The Institute of Internal Auditors (IIA) defines internal auditing as:
“Internal auditing is an independent, objective assurance and consulting activity designed to add value and improve an organization’s operations. It helps an organization accomplish its objectives by bringing a systematic, disciplined approach to evaluate and improve the effectiveness of risk management, control, and governance processes.”
Key points highlighted by the definition:
- Independent and objective
- Assurance and consulting service
- Improve operations
- Evaluate and improve the effectiveness of risk manage, control and governance processes.
Let’s take the above points one by one.
Independent and Objective
The internal audit function usually reports to the board or audit committee. This reporting line is the key to the internal audit function’s independence. Internal auditors are independent when they can carry out their work freely and objectively. Independence is the freedom from conditions that threaten the ability of the internal audit activity or the chief audit executive to carry out internal audit responsibilities in an unbiased manner. To achieve the degree of independence necessary to effectively carry out the responsibilities of the internal audit activity, the chief audit executive should have direct and unrestricted access to senior management and the board.

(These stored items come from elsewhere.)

(** * Recommendation tables of the Flutter advisory scripts

    The repository holds three scripts of the same shape,

      - [skills/database-storage/scripts/storage_selector.py]
      - [skills/performance/scripts/perf_analyzer.py]
      - [skills/state-management/scripts/state_selector.py]

    each defining a zero-argument function that returns a dict display of
    list displays of string literals, and a guarded entry point

      [if __name__ == "__main__": print(json.dumps(f(), indent=2))].

    The development embeds the fragment of the Python run time these
    scripts exercise: a store of mutable objects with allocation, dict and
    list displays, [json.dumps] with [indent], [json.loads], [print], and
    the run of a script as a process with an exit code. *)

From Stdlib Require Import String Ascii List Arith ZArith Bool Lia.
Import ListNotations.
Local Open Scope string_scope.

Set Warnings "-register-all".

(** ** Characters and text *)

Definition dquote : ascii := ascii_of_nat 34.
Definition backslash : ascii := ascii_of_nat 92.
Definition newline : ascii := ascii_of_nat 10.

Definition str1 (c : ascii) : string := String c EmptyString.

(** [sep.join(parts)] *)
Fixpoint join (sep : string) (parts : list string) : string :=
  match parts with
  | [] => EmptyString
  | [x] => x
  | x :: rest => x ++ sep ++ join sep rest
  end.

(** [s * n] for a text [s] *)
Fixpoint repeat_str (s : string) (n : nat) : string :=
  match n with
  | O => EmptyString
  | S k => s ++ repeat_str s k
  end.

(** ** The fragment of the Python run time *)

Module Py.

(** Values: immutable ones are carried as they are, lists and dicts are
    references into the store. *)
Inductive pyval : Type :=
| VNone
| VBool (b : bool)
| VStr (s : string)
| VRef (r : nat).

(** Store objects.  A dict keeps its items in insertion order; the keys
    of every dict display of the scripts are string literals, so keys are
    strings.  [OOpaque] stands for an object of a type [json] does not
    know (a set, bytes, an instance of a class). *)
Inductive obj : Type :=
| OList (elems : list pyval)
| ODict (items : list (string * pyval))
| OOpaque.

Inductive exn : Type :=
| TypeError
| ValueError
| RecursionError
| SystemError.
(** * Galton board on the BitDogLab (RP2040 + SSD1306): model and properties

    Shallow embedding of [src/lab-01-galton-board.c].

    - C [int] values are integers in [Z].  Signed overflow is undefined in C
      and none of the quantities below comes near the 32-bit range, so no
      wrap-around is written.
    - C [float] values are IEEE-754 binary32 numbers.  A finite binary32 value
      is a rational, and every arithmetic operation is the exact operation
      followed by rounding to nearest, ties to even, on a 24-bit significand
      (module [F32]).  Infinities and NaN are not represented: the program
      divides only by [BASE_PINS - 1], [NUM_BINS - 1] and [step_y].
    - The static arrays are lists, read with [!!!] and written with
      [<[i := v]>]; a [for] loop is [for_range].
    - [rand()], [get_absolute_time()] and [gpio_get()] are oracles of the
      environment ([Env]); the state keeps how many values were consumed.
    - The display driver ([inc/ssd1306.h]) is not among the sources: a frame
      is the list of the calls it makes on the driver ([Draw]). *)

From Stdlib Require Import ZArith QArith Qround Qabs List Sorted Lia Bool.
From Stdlib Require Ascii String DecimalString.
From stdpp Require Import base list.
Import ListNotations.
Local Open Scope Z_scope.

(** ** binary32 arithmetic *)

Module F32.

Definition float := Q.
(** * GameEngine: the client-side game-state engine

    A shallow embedding of the [GameEngine] class of the module
    [@/lib/gameEngine] (the second part of [src/pages/Index.tsx]) and of
    the records it works on.

    Numbers are integers ([Z]): the engine adds, subtracts and compares
    whole numbers and multiplies the level by 100, which JavaScript's
    numbers do exactly below 2^53.  Strings are sequences of code units
    below 256 ([string]).  A TypeScript optional field is an [option].
    In the first part every method is a function from the engine's state,
    taken as a value, to a result and a new state; the second part puts
    objects and arrays on a heap, where [{ ...obj }] copies references. *)

From stdpp Require Import base numbers option list strings pretty gmap.
From Stdlib Require Import Ascii.

Local Open Scope Z_scope.

(** ** Data model *)

Inductive ItemType := weapon | armor | potion | key | treasure.

Global Instance ItemType_eq_dec : EqDecision ItemType.
Proof. solve_decision. Defined.

(** [effect?: { health?: number; damage?: number; defense?: number }] *)
Module Effect.
Record t := mk {
  health : option Z;
  damage : option Z;
  defense : option Z
}.
End Effect.

Module Item.
Record t := mk {
  id : string;
  name : string;
  type : ItemType;
  value : Z;
  description : string;
  effect : option Effect.t
}.
End Item.

Module Quest.
Record t := mk {
  id : string;
  title : string;
  description : string;
  region : string;
  completed : bool;
  crystal : option string
}.
End Quest.

Inductive StoryPhase := awakening | exploration | finale.

Global Instance StoryPhase_eq_dec : EqDecision StoryPhase.
Proof. solve_decision. Defined.

Record GameState := mkGameState {
  health : Z;
  maxHealth : Z;
  inventory : list Item.t;
  gold : Z;
  currentLocation : string;
  experience : Z;
  level : Z;
  currentAct : Z;
  currentRegion : string;
  activeQuests : list Quest.t;
  completedQuests : list string;
  crystalsRestored : list string;
  storyPhase : StoryPhase
}.

Definition INITIAL_STATE : GameState := {|
  health := 100;
  maxHealth := 100;
  inventory := [
    Item.mk "starter-sword" "Rusty Sword" weapon 10
            "A worn but reliable blade"
            (Some (Effect.mk None (Some 15) None));
    Item.mk "health-potion" "Health Potion" potion 25
            "Restores 30 HP"
            (Some (Effect.mk (Some 30) None None))
  ];
  gold := 50;
  currentLocation := "Eldergrove Village";
  experience := 0;
  level := 1;
  currentAct := 1;
  currentRegion := "Eldergrove";
  activeQuests := [
    Quest.mk "awakening" "The Awakening"
             "Meet the Elder and learn about the corrupted crystals"
             "Eldergrove" false None
  ];
  completedQuests := [];
  crystalsRestored := [];
  storyPhase := awakening
|}.

(** ** Assignments to one field of [this.state] *)

Definition set_health (v : Z) (s : GameState) : GameState :=
  mkGameState v (maxHealth s) (inventory s) (gold s) (currentLocation s)
    (experience s) (level s) (currentAct s) (currentRegion s)
    (activeQuests s) (completedQuests s) (crystalsRestored s) (storyPhase s).

Definition set_maxHealth (v : Z) (s : GameState) : GameState :=
  mkGameState (health s) v (inventory s) (gold s) (currentLocation s)
    (experience s) (level s) (currentAct s) (currentRegion s)
    (activeQuests s) (completedQuests s) (crystalsRestored s) (storyPhase s).

Definition set_inventory (v : list Item.t) (s : GameState) : GameState :=
  mkGameState (health s) (maxHealth s) v (gold s) (currentLocation s)
    (experience s) (level s) (currentAct s) (currentRegion s)
    (activeQuests s) (completedQuests s) (crystalsRestored s) (storyPhase s).

Definition set_gold (v : Z) (s : GameState) : GameState :=
  mkGameState (health s) (maxHealth s) (inventory s) v (currentLocation s)
    (experience s) (level s) (currentAct s) (currentRegion s)
    (activeQuests s) (completedQuests s) (crystalsRestored s) (storyPhase s).

Definition set_experience (v : Z) (s : GameState) : GameState :=
  mkGameState (health s) (maxHealth s) (inventory s) (gold s)
    (currentLocation s) v (level s) (currentAct s) (currentRegion s)
    (activeQuests s) (completedQuests s) (crystalsRestored s) (storyPhase s).

Definition set_level (v : Z) (s : GameState) : GameState :=
  mkGameState (health s) (maxHealth s) (inventory s) (gold s)
    (currentLocation s) (experience s) v (currentAct s) (currentRegion s)
    (activeQuests s) (completedQuests s) (crystalsRestored s) (storyPhase s).

Definition set_currentAct (v : Z) (s : GameState) : GameState :=
  mkGameState (health s) (maxHealth s) (inventory s) (gold s)
    (currentLocation s) (experience s) (level s) v (currentRegion s)
    (activeQuests s) (completedQuests s) (crystalsRestored s) (storyPhase s).

Definition set_activeQuests (v : list Quest.t) (s : GameState) : GameState :=
  mkGameState (health s) (maxHealth s) (inventory s) (gold s)
    (currentLocation s) (experience s) (level s) (currentAct s)
    (currentRegion s) v (completedQuests s) (crystalsRestored s)
    (storyPhase s).

Definition set_completedQuests (v : list string) (s : GameState) : GameState :=
  mkGameState (health s) (maxHealth s) (inventory s) (gold s)
    (currentLocation s) (experience s) (level s) (currentAct s)
    (currentRegion s) (activeQuests s) v (crystalsRestored s) (storyPhase s).

Definition set_crystalsRestored (v : list string) (s : GameState) : GameState :=
  mkGameState (health s) (maxHealth s) (inventory s) (gold s)
    (currentLocation s) (experience s) (level s) (currentAct s)
    (currentRegion s) (activeQuests s) (completedQuests s) v (storyPhase s).

Definition set_storyPhase (v : StoryPhase) (s : GameState) : GameState :=
  mkGameState (health s) (maxHealth s) (inventory s) (gold s)
    (currentLocation s) (experience s) (level s) (currentAct s)
    (currentRegion s) (activeQuests s) (completedQuests s)
    (crystalsRestored s) v.

(** ** The engine's methods: a state monad over [this.state] *)

Definition Eng (A : Type) : Type := GameState → A * GameState.

Global Instance Eng_ret : MRet Eng := λ A a s, (a, s).
Global Instance Eng_bind : MBind Eng :=
  λ A B k m s, let '(a, s') := m s in k a s'.
Definition get : Eng GameState := λ s, (s, s).
Definition modify (f : GameState → GameState) : Eng unit := λ s, (tt, f s).
Definition ret {A} (a : A) : Eng A := mret a.

(** The state after a method call, and the value it returns. *)
Definition exec {A} (m : Eng A) (s : GameState) : GameState := (m s).2.
Definition eval {A} (m : Eng A) (s : GameState) : A := (m s).1.

(** *** Combat mechanics *)

Definition takeDamage (amount : Z) : Eng (Z * bool) :=
  s ← get;
  modify (set_health (Z.max 0 (health s - amount)));;
  s ← get;
  ret (health s, bool_decide (health s = 0)).

Definition heal (amount : Z) : Eng Z :=
  s ← get;
  let oldHealth := health s in
  modify (set_health (Z.min (maxHealth s) (health s + amount)));;
  s ← get;
  ret (health s - oldHealth).

(** *** Inventory management *)

Definition has_id (itemId : string) (i : Item.t) : Prop := Item.id i = itemId.

Global Instance has_id_dec itemId i : Decision (has_id itemId i).
Proof. unfold has_id. apply _. Defined.

Definition addItem (item : Item.t) : Eng unit :=
  modify (λ s, set_inventory (inventory s ++ [item]) s).

(** [findIndex] then [splice(index, 1)]: the first item with that id. *)
Definition removeItem (itemId : string) : Eng (option Item.t) :=
  s ← get;
  match list_find (has_id itemId) (inventory s) with
  | None => ret None
  | Some (index, item) =>
      modify (set_inventory (delete index (inventory s)));;
      ret (Some item)
  end.

(** The value of [useItem]: [{ success; message; effect?: { healthRestored } }]. *)
Record UseResult := mkUseResult {
  success : bool;
  message : string;
  healthRestored : option Z
}.

(** [item.effect?.health] *)
Definition effect_health (item : Item.t) : option Z :=
  Item.effect item ≫= Effect.health.

(** Truthiness of an optional number: present and not zero. *)
Definition truthy (o : option Z) : bool :=
  match o with
  | Some h => negb (h =? 0)
  | None => false
  end.

Definition useItem (itemId : string) : Eng UseResult :=
  s ← get;
  match list_find (has_id itemId) (inventory s) with
  | None => ret (mkUseResult false "Item not found" None)
  | Some (_, item) =>
      if bool_decide (Item.type item = potion) && truthy (effect_health item)
      then
        healed ← heal (default 0 (effect_health item));
        removeItem itemId;;
        ret (mkUseResult true
               ("Used " +:+ Item.name item +:+ ". Restored "
                  +:+ pretty healed +:+ " HP!")
               (Some healed))
      else ret (mkUseResult false "Cannot use this item now" None)
  end.
(** * trackernew: the phone-location service of [server.py]

    A shallow embedding of the Flask/MongoDB service in [src/server.py]
    and the properties its specification states about it.

    The Python values that reach the views are JSON values; strings are
    sequences of Unicode code points, floats are IEEE-754 binary64 values
    (the standard library's [spec_float]), the MongoDB collection is a list
    of documents under a unique index on [phone], and a view is a small
    program over the effects the source performs: reading the clock,
    calling the collection, logging. What the service does not decide,
    the readings of the clock and the failures of the store, is an
    environment given to the run.

    [src/trackernew.py], the in-memory variant that the specification
    sets aside as superseded, is not part of this development: as
    written it does not compile (a no-break space in its last line) and
    its fourth line refers to the undefined name [_name_], so its views
    are never defined. *)

From Stdlib Require Import ZArith NArith PeanoNat List Bool String Ascii Lia Sorted.
From Stdlib Require Import QArith.
Close Scope Q_scope.
From Stdlib Require Import SpecFloat.
Import ListNotations.

Set Warnings "-register-all".

(* ================================================================== *)
(** * Python strings *)
(* ================================================================== *)

Module PyStr.

Local Open Scope N_scope.

(** A Python [str] is a sequence of Unicode code points. *)
Definition str := list N.

(** An ASCII literal as a [str]. *)
Definition u (s : string) : str :=
  map N_of_ascii (list_ascii_of_string s).
Arguments u s%_string.

Definition in_range (lo hi c : N) : bool := (lo <=? c) && (c <=? hi).

(** [str.isspace] on one character (CPython's [_PyUnicode_IsWhitespace]). *)
Definition isspace (c : N) : bool :=
  in_range 0x09 0x0D c || in_range 0x1C 0x20 c || (c =? 0x85)
  || (c =? 0xA0) || (c =? 0x1680) || in_range 0x2000 0x200A c
  || (c =? 0x2028) || (c =? 0x2029) || (c =? 0x202F)
  || (c =? 0x205F) || (c =? 0x3000).

Fixpoint lstrip (s : str) : str :=
  match s with
  | c :: t => if isspace c then lstrip t else s
  | [] => []
  end.

Definition rstrip (s : str) : str := rev (lstrip (rev s)).

(** [str.strip()] with no argument. *)
Definition strip (s : str) : str := rstrip (lstrip s).

(** First code points of the runs of ten consecutive decimal digits
    (general category Nd, Unicode 15.0); the mathematical digits
    U+1D7CE..U+1D7FF are five such runs and are listed apart. *)
Definition decimal_runs : list N :=
  [ 0x0030; 0x0660; 0x06F0; 0x07C0; 0x0966; 0x09E6; 0x0A66; 0x0AE6;
    0x0B66; 0x0BE6; 0x0C66; 0x0CE6; 0x0D66; 0x0DE6; 0x0E50; 0x0ED0;
    0x0F20; 0x1040; 0x1090; 0x17E0; 0x1810; 0x1946; 0x19D0; 0x1A80;
    0x1A90; 0x1B50; 0x1BB0; 0x1C40; 0x1C50; 0xA620; 0xA8D0; 0xA900;
    0xA9D0; 0xA9F0; 0xAA50; 0xABF0; 0xFF10; 0x104A0; 0x10D30; 0x11066;
    0x110F0; 0x11136; 0x111D0; 0x112F0; 0x11450; 0x114D0; 0x11650;
    0x116C0; 0x11730; 0x118E0; 0x11950; 0x11C50; 0x11D50; 0x11DA0;
    0x11F50; 0x16A60; 0x16AC0; 0x16B50; 0x1E140; 0x1E2F0; 0x1E4F0;
    0x1E950; 0x1FBF0 ].

(** The decimal value of a character, when it has one
    ([Py_UNICODE_TODECIMAL]). *)
Definition todecimal (c : N) : option N :=
  if in_range 0x1D7CE 0x1D7FF c then Some ((c - 0x1D7CE) mod 10)
  else match find (fun b => in_range b (b + 9) c) decimal_runs with
       | Some b => Some (c - b)
       | None => None
       end.

(** [Py_UNICODE_ISDECIMAL]: what [\d] matches in a [str] pattern
    compiled without [re.ASCII]. *)
Definition isdecimal (c : N) : bool :=
  match todecimal c with Some _ => true | None => false end.

(** The ten characters ['0'..'9']. *)
Definition is_ascii_digit (c : N) : bool := in_range 0x30 0x39 c.

Definition eqb (a b : str) : bool :=
  if list_eq_dec N.eq_dec a b then true else false.

End PyStr.
Import PyStr.

(* ================================================================== *)
(** * The fragment of [re] that [PHONE_REGEX] uses *)
(* ================================================================== *)

Module Re.

Inductive regex :=
| Bol                              (* ^ *)
| Eol                              (* $ *)
| Chr (c : N)                      (* a literal character *)
| Digit                            (* \d *)
| Opt (r : regex)                  (* r? *)
| Rep (lo hi : nat) (r : regex)    (* r{lo,hi} *)
| Cat (r1 r2 : regex).             (* r1 r2 *)

(** A position in the subject: how many characters are behind it and
    what is left in front of it. *)
Record cursor := { pos : nat; rest : str }.

Definition advance (c : cursor) (t : str) : cursor :=
  {| pos := S (pos c); rest := t |}.

Definition start (s : str) : cursor := {| pos := 0; rest := s |}.

(** Greedy bounded repetition: every way to take between [lo] and [hi]
    steps, longest first. *)
Fixpoint rep_from (step : cursor -> list cursor) (lo hi : nat) (c : cursor)
  : list cursor :=
  match hi with
  | O => if (lo =? 0)%nat then [c] else []
  | S hi' =>
      flat_map (rep_from step (Nat.pred lo) hi') (step c)
      ++ (if (lo =? 0)%nat then [c] else [])
  end.

(** All the cursors at which a match of [r] started at [c] can end, in
    the order the backtracking matcher tries them. Without
    [re.MULTILINE], [^] holds at the start of the subject only and [$]
    at its end or just before a newline that ends it. *)
Fixpoint run (r : regex) (c : cursor) : list cursor :=
  match r with
  | Bol => if (pos c =? 0)%nat then [c] else []
  | Eol => match rest c with
           | [] => [c]
           | [x] => if (x =? 0x0A)%N then [c] else []
           | _ => []
           end
  | Chr x => match rest c with
             | y :: t => if (x =? y)%N then [advance c t] else []
             | [] => []
             end
  | Digit => match rest c with
             | y :: t => if isdecimal y then [advance c t] else []
             | [] => []
             end
  | Opt r1 => run r1 c ++ [c]
  | Rep lo hi r1 => rep_from (run r1) lo hi c
  | Cat r1 r2 => flat_map (run r2) (run r1 c)
  end.

(** [pattern.match(s)]: the first match anchored at the start of [s],
    or [None]. *)
Definition match_ (r : regex) (s : str) : option cursor :=
  hd_error (run r (start s)).

End Re.

(* ================================================================== *)
(** * Python values *)
(* ================================================================== *)

(** What [json.loads] can produce, which is all a request body can hold. *)
Inductive pyval :=
| PNone
| PBool (b : bool)
| PInt (z : Z)
| PFloat (f : spec_float)
| PStr (s : str)
| PList (l : list pyval)
| PDict (d : list (str * pyval)).

(** [bool(x)] for the result of [pattern.match]. *)
Definition truthy {A} (o : option A) : bool :=
  match o with Some _ => true | None => false end.

(** Python exceptions that the modelled code can meet. *)
Inductive exn :=
| TypeError
| ValueError
| OverflowError
| AttributeError
| BadRequest
| PyMongoError (msg : str).

(** The outcome of evaluating a Python expression. *)
Inductive result (A : Type) :=
| Ok (a : A)
| Raise (e : exn).
Arguments Ok {A} a.
Arguments Raise {A} e.

(* ================================================================== *)
(** * Python floats *)
(* ================================================================== *)

Module PyFloat.

Local Open Scope Z_scope.

(** binary64 *)
Definition prec : Z := 53.
Definition emax : Z := 1024.

Definition leb : spec_float -> spec_float -> bool := SFleb.

Definition is_nan (f : spec_float) : bool :=
  match f with S754_nan => true | _ => false end.

Definition is_inf (f : spec_float) : bool :=
  match f with S754_infinity _ => true | _ => false end.

(** The binary64 value nearest to [(-1)^neg * m * 10^e10], ties to even:
    the value of a decimal literal. *)
Definition of_decimal (neg : bool) (m : N) (e10 : Z) : spec_float :=
  match m with
  | N0 => S754_zero neg
  | Npos p =>
      match e10 with
      | Zneg n =>
          let '(q, e, l) :=
            SFdiv_core_binary prec emax (Zpos p) 0 (10 ^ Zpos n) 0 in
          binary_round_aux prec emax neg q e l
      | _ =>
          match Zpos p * 10 ^ e10 with
          | Zpos v => binary_round prec emax neg v 0
          | _ => S754_zero neg
          end
      end
  end.

(** The binary64 value nearest to an integer, ties to even. *)
Definition of_Z (z : Z) : spec_float := binary_normalize prec emax z 0 false.

(** [float(n)] for an [int]: [OverflowError] beyond the finite range. *)
Definition of_int (z : Z) : result spec_float :=
  let f := of_Z z in
  if is_inf f then Raise OverflowError else Ok f.

(** ** [float(s)] for a [str] *)

(** [_PyUnicode_TransformDecimalAndSpaceToASCII] on one character. *)
Definition to_ascii (c : N) : N :=
  if (c <? 127)%N then c
  else if isspace c then 0x20%N
  else match todecimal c with
       | Some d => (0x30 + d)%N
       | None => 0x3F%N
       end.

(** C's [isspace] in the C locale. *)
Definition c_isspace (c : N) : bool :=
  (c =? 0x20)%N || in_range 0x09 0x0D c.

Fixpoint c_lstrip (s : str) : str :=
  match s with
  | c :: t => if c_isspace c then c_lstrip t else s
  | [] => []
  end.

Definition c_strip (s : str) : str :=
  rev (c_lstrip (rev (c_lstrip s))).

Definition underscore : N := 0x5F%N.

(** Underscores may stand between two digits only; the result is the
    text without them. *)
Fixpoint drop_underscores (prev : N) (s : str) : option str :=
  match s with
  | [] => if (prev =? underscore)%N then None else Some []
  | c :: t =>
      if (c =? underscore)%N then
        if is_ascii_digit prev then drop_underscores c t else None
      else if (prev =? underscore)%N && negb (is_ascii_digit c) then None
      else option_map (cons c) (drop_underscores c t)
  end.

Definition lower (c : N) : N :=
  if in_range 0x41 0x5A c then (c + 32)%N else c.

(** An optional sign: whether it is a minus, and what follows it. *)
Definition take_sign (s : str) : bool * str :=
  match s with
  | c :: t => if (c =? 0x2D)%N then (true, t)
              else if (c =? 0x2B)%N then (false, t)
              else (false, s)
  | [] => (false, [])
  end.

(** The longest prefix of ASCII digits, as digit values, and the rest. *)
Fixpoint take_digits (s : str) : list N * str :=
  match s with
  | c :: t => if is_ascii_digit c
              then let '(ds, r) := take_digits t in ((c - 0x30)%N :: ds, r)
              else ([], s)
  | [] => ([], [])
  end.

Definition int_of_digits (ds : list N) : N :=
  fold_left (fun acc d => (10 * acc + d)%N) ds 0%N.

(** [inf], [infinity] and [nan], in any case, after an optional sign. *)
Definition parse_inf_or_nan (s : str) : option spec_float :=
  let '(neg, r) := take_sign s in
  let w := map lower r in
  if PyStr.eqb w (u "inf") || PyStr.eqb w (u "infinity")
  then Some (S754_infinity neg)
  else if PyStr.eqb w (u "nan") then Some S754_nan
  else None.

As for Objectivity, objectivity is an unbiased mental attitude that allows internal auditors to perform engagements in such a manner that they believe in their work product and that no quality compromises are made.
Assurance and Consulting Service
Assurance is an objective examination of operations, documents and any other relevant evidence that aims to provide an assessment of risk, control and governance processes of the organization.
On the other hand, consulting services focus on adding value and helping an organization improve its operations. Consulting services usually focus on a specific process or area.
Because of the internal auditor’s position in the organization, they have a broad knowledge of the organization’s operations. This broad knowledge about the organization’s operations, processes, risks and controls enables them to contribute to the improvement of operations. Internal auditor’s expertise is usually in the fields of control, risk, efficiency, in addition to being great problem solvers. This knowledge is of great value for the organization.
Evaluate and improve the effectiveness of risk manage, control and governance processes.
Internal auditors bring all the knowledge and experience and other qualities, such as independence and objectivity, to evaluate the effectiveness of the core controls of the organization. Their main focus is: risk, control and governance. And the purpose of the evaluation is to help the organization achieve its goals.
To understand internal auditing let’s first compare it to external auditing and then look in more detail at what internal auditors do.
External auditing focuses on the financial aspects. Its main focus is risks and controls that would affect the integrity of the financial statements. On the other hand, internal auditing’s focus is broad. It encompasses the whole organization. Internal auditors may do any of the following types of engagements:
- Quality audit engagements
- Due diligence audit engagements
- Security audit engagements
- Privacy audit engagements
- Performance audit engagements
- Operational audit engagements
- Financial audit engagements
- Compliance audit engagements
In addition, internal auditors may provide the following services to the organization as part of their consulting duties:
- Training of staff on internal control
- Business process mapping
- System development reviews
Let’s see three examples of audit engagements that would give you a closer look at what internal auditors do.
- Human Resources Staffing Audit: The purpose of such an engagement would be to determine whether the organization has an appropriate framework, system and policies to manage the hiring process, and to determine whether the organization is in compliance with any government regulations related to hiring staff.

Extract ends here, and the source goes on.